--- Problem to solve ---
Locate the line that contains "if r2 =? 0 then Val 0" in the entries below, then repeat it and every following line through the line that contains "Lemma isPrime_strict_fuel_refines fuel", exactly, and no others.
Start of Block
Lemma isPrime_loop_strict_unfold fuel num i :
  isPrime_loop_strict (S fuel) num i =
    sq ← checked (i * i);
    if sq <=? num then
      r1 ← int_rem num i;
      if r1 =? 0 then Val 0
      else
        i2 ← checked (i + 2);
        r2 ← int_rem num i2;
        if r2 =? 0 then Val 0
        else
          i6 ← checked (i + 6);
          isPrime_loop_strict fuel num i6
    else Val 1.
Proof. reflexivity. Qed.

(** Whatever the loop returns without overflow, it returns with wrap-around. *)
Lemma isPrime_loop_strict_refines fuel num i v :
  isPrime_loop_strict fuel num i = Val v → isPrime_loop fuel num i = Val v.
Proof.
  revert i. induction fuel as [|fuel IH]; intros i Hv; [done|].
  rewrite isPrime_loop_strict_unfold in Hv. rewrite isPrime_loop_unfold.
  destruct (checked (i * i)) as [sq| |] eqn:Hsq; cbn [mbind outcome_bind] in Hv; try done.
  apply checked_Val in Hsq as [-> Hfit].
  unfold int_mul. rewrite wrap_id by done.
  destruct (i * i <=? num); [|done].
  destruct (int_rem num i) as [r1| |]; cbn [mbind outcome_bind] in *; try done.
  destruct (r1 =? 0); [done|].
  destruct (checked (i + 2)) as [i2| |] eqn:Hi2; cbn [mbind outcome_bind] in Hv; try done.
  apply checked_Val in Hi2 as [-> Hfit2].
  replace (int_add i 2) with (i + 2) by (unfold int_add; by rewrite wrap_id).
  destruct (int_rem num (i + 2)) as [r2| |]; cbn [mbind outcome_bind] in *; try done.
  destruct (r2 =? 0); [done|].
  destruct (checked (i + 6)) as [i6| |] eqn:Hi6; cbn [mbind outcome_bind] in Hv; try done.
  apply checked_Val in Hi6 as [-> Hfit6].
  unfold int_add. rewrite wrap_id by done. by apply IH.
Qed.

Lemma isPrime_strict_fuel_refines fuel num v :
  isPrime_strict_fuel fuel num = Val v → isPrime_fuel fuel num = Val v.
Proof.
  unfold isPrime_strict_fuel, isPrime_fuel.
  destruct (num <=? 1); [done|]. destruct (num <=? 3); [done|].
  destruct (int_rem num 2) as [r2| |]; cbn [mbind outcome_bind]; try done.
  destruct (r2 =? 0); [done|].
  destruct (int_rem num 3) as [r3| |]; cbn [mbind outcome_bind]; try done.
  destruct (r3 =? 0); [done|]. apply isPrime_loop_strict_refines.
Qed.

Lemma sqrt_rounds_bound num k :
  0 <= num → 1 <= k → (6 * k - 1) * (6 * k - 1) <= num → k <= Z.sqrt num / 6 + 1.
Proof.
  intros Hnum Hk Hsq.
  assert (6 * k - 1 <= Z.sqrt num) as Hle by (apply Z.sqrt_le_square; lia).
  pose proof (Z.div_mod (Z.sqrt num) 6 ltac:(lia)) as Hdm.
  pose proof (Z.mod_pos_bound (Z.sqrt num) 6 ltac:(lia)) as Hr. lia.
Qed.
End of Block
--- Result for this exercise ---
        if r2 =? 0 then Val 0
        else
          i6 ← checked (i + 6);
          isPrime_loop_strict fuel num i6
    else Val 1.
Proof. reflexivity. Qed.

(** Whatever the loop returns without overflow, it returns with wrap-around. *)
Lemma isPrime_loop_strict_refines fuel num i v :
  isPrime_loop_strict fuel num i = Val v → isPrime_loop fuel num i = Val v.
Proof.
  revert i. induction fuel as [|fuel IH]; intros i Hv; [done|].
  rewrite isPrime_loop_strict_unfold in Hv. rewrite isPrime_loop_unfold.
  destruct (checked (i * i)) as [sq| |] eqn:Hsq; cbn [mbind outcome_bind] in Hv; try done.
  apply checked_Val in Hsq as [-> Hfit].
  unfold int_mul. rewrite wrap_id by done.
  destruct (i * i <=? num); [|done].
  destruct (int_rem num i) as [r1| |]; cbn [mbind outcome_bind] in *; try done.
  destruct (r1 =? 0); [done|].
  destruct (checked (i + 2)) as [i2| |] eqn:Hi2; cbn [mbind outcome_bind] in Hv; try done.
  apply checked_Val in Hi2 as [-> Hfit2].
  replace (int_add i 2) with (i + 2) by (unfold int_add; by rewrite wrap_id).
  destruct (int_rem num (i + 2)) as [r2| |]; cbn [mbind outcome_bind] in *; try done.
  destruct (r2 =? 0); [done|].
  destruct (checked (i + 6)) as [i6| |] eqn:Hi6; cbn [mbind outcome_bind] in Hv; try done.
  apply checked_Val in Hi6 as [-> Hfit6].
  unfold int_add. rewrite wrap_id by done. by apply IH.
Qed.

Lemma isPrime_strict_fuel_refines fuel num v :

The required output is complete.